## EXERCISE PROMPT
Below are some records. Print all of them exactly as they appear.

Items from a dataset:
****************************************

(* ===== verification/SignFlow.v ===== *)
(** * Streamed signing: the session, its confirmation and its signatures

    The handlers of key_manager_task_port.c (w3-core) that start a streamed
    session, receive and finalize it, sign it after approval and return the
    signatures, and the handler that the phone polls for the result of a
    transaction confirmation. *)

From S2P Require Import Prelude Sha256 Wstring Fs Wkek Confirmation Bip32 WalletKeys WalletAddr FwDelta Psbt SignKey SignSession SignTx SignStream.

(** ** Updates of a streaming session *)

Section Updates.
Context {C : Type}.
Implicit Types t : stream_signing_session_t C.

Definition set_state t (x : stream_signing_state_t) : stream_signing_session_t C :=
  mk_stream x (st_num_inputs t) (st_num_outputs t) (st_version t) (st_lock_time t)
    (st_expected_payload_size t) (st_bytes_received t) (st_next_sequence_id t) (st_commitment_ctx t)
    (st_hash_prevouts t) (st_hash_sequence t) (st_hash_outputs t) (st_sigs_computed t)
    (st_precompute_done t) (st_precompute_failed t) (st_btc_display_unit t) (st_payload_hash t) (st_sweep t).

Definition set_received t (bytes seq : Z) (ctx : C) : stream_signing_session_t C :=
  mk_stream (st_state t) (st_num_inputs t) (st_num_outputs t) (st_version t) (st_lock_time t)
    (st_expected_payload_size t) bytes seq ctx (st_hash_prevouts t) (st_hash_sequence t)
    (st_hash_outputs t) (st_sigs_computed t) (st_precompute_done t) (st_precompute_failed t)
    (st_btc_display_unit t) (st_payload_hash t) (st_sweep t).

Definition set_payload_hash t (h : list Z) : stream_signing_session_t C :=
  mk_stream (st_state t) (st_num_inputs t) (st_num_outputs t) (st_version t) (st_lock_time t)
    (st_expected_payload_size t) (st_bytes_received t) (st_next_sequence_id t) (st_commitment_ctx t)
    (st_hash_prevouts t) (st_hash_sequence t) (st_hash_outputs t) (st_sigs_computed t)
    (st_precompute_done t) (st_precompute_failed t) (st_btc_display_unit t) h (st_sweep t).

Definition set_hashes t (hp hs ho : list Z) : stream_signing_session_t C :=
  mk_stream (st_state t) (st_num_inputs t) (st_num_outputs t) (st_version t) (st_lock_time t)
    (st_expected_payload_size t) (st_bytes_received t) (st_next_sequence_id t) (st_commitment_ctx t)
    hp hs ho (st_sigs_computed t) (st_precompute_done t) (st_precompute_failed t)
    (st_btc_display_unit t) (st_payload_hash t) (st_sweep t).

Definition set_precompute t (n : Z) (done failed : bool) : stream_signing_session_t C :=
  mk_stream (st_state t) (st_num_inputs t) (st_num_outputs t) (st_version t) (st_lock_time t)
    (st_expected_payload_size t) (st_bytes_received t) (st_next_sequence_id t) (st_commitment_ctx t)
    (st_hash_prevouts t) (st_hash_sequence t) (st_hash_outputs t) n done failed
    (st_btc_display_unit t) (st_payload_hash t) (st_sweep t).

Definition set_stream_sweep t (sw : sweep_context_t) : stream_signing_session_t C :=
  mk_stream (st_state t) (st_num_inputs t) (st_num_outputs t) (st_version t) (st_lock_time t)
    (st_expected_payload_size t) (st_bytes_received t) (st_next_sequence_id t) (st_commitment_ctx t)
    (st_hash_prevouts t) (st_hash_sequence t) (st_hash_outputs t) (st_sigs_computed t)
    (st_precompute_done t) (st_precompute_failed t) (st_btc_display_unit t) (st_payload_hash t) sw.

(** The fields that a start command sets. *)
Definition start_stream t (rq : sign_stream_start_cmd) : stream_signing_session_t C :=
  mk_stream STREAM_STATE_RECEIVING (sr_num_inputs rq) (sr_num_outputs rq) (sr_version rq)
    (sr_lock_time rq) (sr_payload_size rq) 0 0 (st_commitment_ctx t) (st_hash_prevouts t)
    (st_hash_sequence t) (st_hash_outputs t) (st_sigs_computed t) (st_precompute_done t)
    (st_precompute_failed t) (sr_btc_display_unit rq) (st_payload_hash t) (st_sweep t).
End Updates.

****************************************

## RESULT OF THIS TASK
(* ===== verification/SignFlow.v ===== *)
(** * Streamed signing: the session, its confirmation and its signatures

    The handlers of key_manager_task_port.c (w3-core) that start a streamed
    session, receive and finalize it, sign it after approval and return the
    signatures, and the handler that the phone polls for the result of a
    transaction confirmation. *)

From S2P Require Import Prelude Sha256 Wstring Fs Wkek Confirmation Bip32 WalletKeys WalletAddr FwDelta Psbt SignKey SignSession SignTx SignStream.

(** ** Updates of a streaming session *)

Section Updates.
Context {C : Type}.
Implicit Types t : stream_signing_session_t C.

Definition set_state t (x : stream_signing_state_t) : stream_signing_session_t C :=
  mk_stream x (st_num_inputs t) (st_num_outputs t) (st_version t) (st_lock_time t)
    (st_expected_payload_size t) (st_bytes_received t) (st_next_sequence_id t) (st_commitment_ctx t)
    (st_hash_prevouts t) (st_hash_sequence t) (st_hash_outputs t) (st_sigs_computed t)
    (st_precompute_done t) (st_precompute_failed t) (st_btc_display_unit t) (st_payload_hash t) (st_sweep t).

Definition set_received t (bytes seq : Z) (ctx : C) : stream_signing_session_t C :=
  mk_stream (st_state t) (st_num_inputs t) (st_num_outputs t) (st_version t) (st_lock_time t)
    (st_expected_payload_size t) bytes seq ctx (st_hash_prevouts t) (st_hash_sequence t)
    (st_hash_outputs t) (st_sigs_computed t) (st_precompute_done t) (st_precompute_failed t)
    (st_btc_display_unit t) (st_payload_hash t) (st_sweep t).

Definition set_payload_hash t (h : list Z) : stream_signing_session_t C :=
  mk_stream (st_state t) (st_num_inputs t) (st_num_outputs t) (st_version t) (st_lock_time t)
    (st_expected_payload_size t) (st_bytes_received t) (st_next_sequence_id t) (st_commitment_ctx t)
    (st_hash_prevouts t) (st_hash_sequence t) (st_hash_outputs t) (st_sigs_computed t)
    (st_precompute_done t) (st_precompute_failed t) (st_btc_display_unit t) h (st_sweep t).

Definition set_hashes t (hp hs ho : list Z) : stream_signing_session_t C :=
  mk_stream (st_state t) (st_num_inputs t) (st_num_outputs t) (st_version t) (st_lock_time t)
    (st_expected_payload_size t) (st_bytes_received t) (st_next_sequence_id t) (st_commitment_ctx t)
    hp hs ho (st_sigs_computed t) (st_precompute_done t) (st_precompute_failed t)
    (st_btc_display_unit t) (st_payload_hash t) (st_sweep t).

Definition set_precompute t (n : Z) (done failed : bool) : stream_signing_session_t C :=
  mk_stream (st_state t) (st_num_inputs t) (st_num_outputs t) (st_version t) (st_lock_time t)
    (st_expected_payload_size t) (st_bytes_received t) (st_next_sequence_id t) (st_commitment_ctx t)
    (st_hash_prevouts t) (st_hash_sequence t) (st_hash_outputs t) n done failed
    (st_btc_display_unit t) (st_payload_hash t) (st_sweep t).

Definition set_stream_sweep t (sw : sweep_context_t) : stream_signing_session_t C :=
  mk_stream (st_state t) (st_num_inputs t) (st_num_outputs t) (st_version t) (st_lock_time t)
    (st_expected_payload_size t) (st_bytes_received t) (st_next_sequence_id t) (st_commitment_ctx t)
    (st_hash_prevouts t) (st_hash_sequence t) (st_hash_outputs t) (st_sigs_computed t)
    (st_precompute_done t) (st_precompute_failed t) (st_btc_display_unit t) (st_payload_hash t) sw.

(** The fields that a start command sets. *)
Definition start_stream t (rq : sign_stream_start_cmd) : stream_signing_session_t C :=
  mk_stream STREAM_STATE_RECEIVING (sr_num_inputs rq) (sr_num_outputs rq) (sr_version rq)
    (sr_lock_time rq) (sr_payload_size rq) 0 0 (st_commitment_ctx t) (st_hash_prevouts t)
    (st_hash_sequence t) (st_hash_outputs t) (st_sigs_computed t) (st_precompute_done t)
    (st_precompute_failed t) (sr_btc_display_unit rq) (st_payload_hash t) (st_sweep t).
End Updates.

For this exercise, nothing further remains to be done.